Problem: Go through the lines below and copy any that hold the string "performs".

Collected data:
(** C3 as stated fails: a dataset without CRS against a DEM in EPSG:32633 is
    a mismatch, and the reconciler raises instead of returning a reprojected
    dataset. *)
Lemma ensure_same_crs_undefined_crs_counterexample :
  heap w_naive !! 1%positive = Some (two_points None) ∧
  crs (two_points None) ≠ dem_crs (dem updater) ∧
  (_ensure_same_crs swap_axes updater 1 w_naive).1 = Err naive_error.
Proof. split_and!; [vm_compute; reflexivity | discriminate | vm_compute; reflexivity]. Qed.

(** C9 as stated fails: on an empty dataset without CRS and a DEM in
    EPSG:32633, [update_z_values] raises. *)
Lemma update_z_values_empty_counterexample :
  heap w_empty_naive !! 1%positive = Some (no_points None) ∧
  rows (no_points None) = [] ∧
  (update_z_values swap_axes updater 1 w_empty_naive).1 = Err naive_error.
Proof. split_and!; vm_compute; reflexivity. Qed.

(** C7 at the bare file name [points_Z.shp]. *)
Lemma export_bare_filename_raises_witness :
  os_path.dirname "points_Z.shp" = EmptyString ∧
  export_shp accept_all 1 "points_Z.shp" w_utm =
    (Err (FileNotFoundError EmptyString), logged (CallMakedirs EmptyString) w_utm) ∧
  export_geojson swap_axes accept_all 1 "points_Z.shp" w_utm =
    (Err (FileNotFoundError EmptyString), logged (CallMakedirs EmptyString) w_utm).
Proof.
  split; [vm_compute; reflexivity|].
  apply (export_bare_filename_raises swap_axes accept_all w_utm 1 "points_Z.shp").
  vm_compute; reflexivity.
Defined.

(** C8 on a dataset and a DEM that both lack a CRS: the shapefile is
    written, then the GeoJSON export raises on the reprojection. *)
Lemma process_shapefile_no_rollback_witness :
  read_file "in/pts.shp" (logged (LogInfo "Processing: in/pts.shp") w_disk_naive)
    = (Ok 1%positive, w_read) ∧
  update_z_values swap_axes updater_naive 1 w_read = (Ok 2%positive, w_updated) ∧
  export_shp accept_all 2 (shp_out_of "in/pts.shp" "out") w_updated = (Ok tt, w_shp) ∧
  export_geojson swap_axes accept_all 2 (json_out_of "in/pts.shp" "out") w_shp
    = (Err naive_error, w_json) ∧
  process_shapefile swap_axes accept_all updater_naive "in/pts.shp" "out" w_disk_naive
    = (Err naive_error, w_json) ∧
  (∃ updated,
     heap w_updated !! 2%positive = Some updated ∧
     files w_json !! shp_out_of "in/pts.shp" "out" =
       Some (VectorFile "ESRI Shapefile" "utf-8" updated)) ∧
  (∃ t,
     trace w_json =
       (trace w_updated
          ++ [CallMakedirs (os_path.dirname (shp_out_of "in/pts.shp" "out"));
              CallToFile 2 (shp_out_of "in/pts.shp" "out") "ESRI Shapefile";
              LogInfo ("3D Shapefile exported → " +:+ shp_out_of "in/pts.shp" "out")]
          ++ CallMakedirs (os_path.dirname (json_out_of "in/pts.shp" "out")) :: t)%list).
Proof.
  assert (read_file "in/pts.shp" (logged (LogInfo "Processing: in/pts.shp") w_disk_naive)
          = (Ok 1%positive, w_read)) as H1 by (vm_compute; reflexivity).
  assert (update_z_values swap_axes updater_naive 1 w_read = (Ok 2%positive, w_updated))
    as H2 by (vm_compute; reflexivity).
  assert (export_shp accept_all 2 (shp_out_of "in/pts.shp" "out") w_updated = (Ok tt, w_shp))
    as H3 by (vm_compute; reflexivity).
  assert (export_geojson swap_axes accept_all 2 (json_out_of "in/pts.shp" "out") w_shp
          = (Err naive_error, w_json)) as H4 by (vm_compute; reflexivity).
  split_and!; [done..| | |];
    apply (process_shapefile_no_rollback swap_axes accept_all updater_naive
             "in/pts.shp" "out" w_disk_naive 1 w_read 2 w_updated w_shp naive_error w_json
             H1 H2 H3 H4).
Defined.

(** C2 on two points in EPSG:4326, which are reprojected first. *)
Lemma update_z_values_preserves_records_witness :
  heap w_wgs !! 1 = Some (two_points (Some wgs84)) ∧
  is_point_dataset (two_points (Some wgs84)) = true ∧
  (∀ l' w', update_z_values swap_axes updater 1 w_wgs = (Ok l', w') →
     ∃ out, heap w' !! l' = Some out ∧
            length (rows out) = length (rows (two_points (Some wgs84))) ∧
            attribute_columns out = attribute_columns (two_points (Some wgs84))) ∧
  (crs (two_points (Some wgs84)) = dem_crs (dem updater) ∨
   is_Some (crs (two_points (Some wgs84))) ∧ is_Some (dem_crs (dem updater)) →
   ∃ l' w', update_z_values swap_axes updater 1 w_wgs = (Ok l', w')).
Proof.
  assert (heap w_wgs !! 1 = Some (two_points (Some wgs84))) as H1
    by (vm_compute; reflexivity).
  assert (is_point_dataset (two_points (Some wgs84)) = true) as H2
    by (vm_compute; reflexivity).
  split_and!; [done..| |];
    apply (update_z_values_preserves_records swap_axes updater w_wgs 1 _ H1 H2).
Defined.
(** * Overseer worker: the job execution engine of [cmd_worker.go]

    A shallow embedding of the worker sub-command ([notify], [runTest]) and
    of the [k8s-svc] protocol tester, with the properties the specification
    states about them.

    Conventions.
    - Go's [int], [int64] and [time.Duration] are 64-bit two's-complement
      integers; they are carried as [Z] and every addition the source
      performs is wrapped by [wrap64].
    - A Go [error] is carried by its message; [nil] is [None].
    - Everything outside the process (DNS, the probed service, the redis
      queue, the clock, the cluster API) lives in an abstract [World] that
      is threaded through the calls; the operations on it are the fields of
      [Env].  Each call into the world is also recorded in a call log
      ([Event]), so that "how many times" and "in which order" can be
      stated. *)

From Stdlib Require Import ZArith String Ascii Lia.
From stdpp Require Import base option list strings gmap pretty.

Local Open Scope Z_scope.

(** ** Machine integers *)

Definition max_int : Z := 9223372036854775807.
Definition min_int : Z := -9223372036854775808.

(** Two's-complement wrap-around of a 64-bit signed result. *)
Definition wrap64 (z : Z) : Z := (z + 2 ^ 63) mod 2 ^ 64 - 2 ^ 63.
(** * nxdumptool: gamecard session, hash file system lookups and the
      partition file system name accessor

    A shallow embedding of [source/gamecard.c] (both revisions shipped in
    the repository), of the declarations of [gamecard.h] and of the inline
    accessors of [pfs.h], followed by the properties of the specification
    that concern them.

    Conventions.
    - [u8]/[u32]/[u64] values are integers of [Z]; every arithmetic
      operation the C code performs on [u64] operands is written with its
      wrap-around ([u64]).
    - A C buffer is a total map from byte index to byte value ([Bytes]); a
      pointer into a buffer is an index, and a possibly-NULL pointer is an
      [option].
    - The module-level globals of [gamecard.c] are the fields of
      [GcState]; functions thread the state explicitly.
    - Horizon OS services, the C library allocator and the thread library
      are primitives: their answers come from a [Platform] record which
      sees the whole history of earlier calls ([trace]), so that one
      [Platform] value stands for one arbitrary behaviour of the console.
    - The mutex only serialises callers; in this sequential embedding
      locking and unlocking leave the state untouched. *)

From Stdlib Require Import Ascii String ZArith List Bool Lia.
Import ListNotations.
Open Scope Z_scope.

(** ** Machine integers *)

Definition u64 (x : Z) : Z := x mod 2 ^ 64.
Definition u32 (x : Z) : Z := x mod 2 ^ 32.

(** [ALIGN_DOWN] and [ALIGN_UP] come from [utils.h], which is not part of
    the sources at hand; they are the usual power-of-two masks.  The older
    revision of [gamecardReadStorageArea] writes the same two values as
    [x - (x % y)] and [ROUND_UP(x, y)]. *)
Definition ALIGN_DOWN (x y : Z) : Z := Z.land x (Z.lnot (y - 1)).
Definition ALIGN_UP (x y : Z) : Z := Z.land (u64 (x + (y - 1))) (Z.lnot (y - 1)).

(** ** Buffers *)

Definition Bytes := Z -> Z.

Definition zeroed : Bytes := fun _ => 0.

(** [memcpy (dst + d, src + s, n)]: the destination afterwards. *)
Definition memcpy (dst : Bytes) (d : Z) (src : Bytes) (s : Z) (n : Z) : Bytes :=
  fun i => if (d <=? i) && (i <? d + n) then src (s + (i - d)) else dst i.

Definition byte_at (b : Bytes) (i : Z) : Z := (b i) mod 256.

Answer box:
      performs is wrapped by [wrap64].
      operation the C code performs on [u64] operands is written with its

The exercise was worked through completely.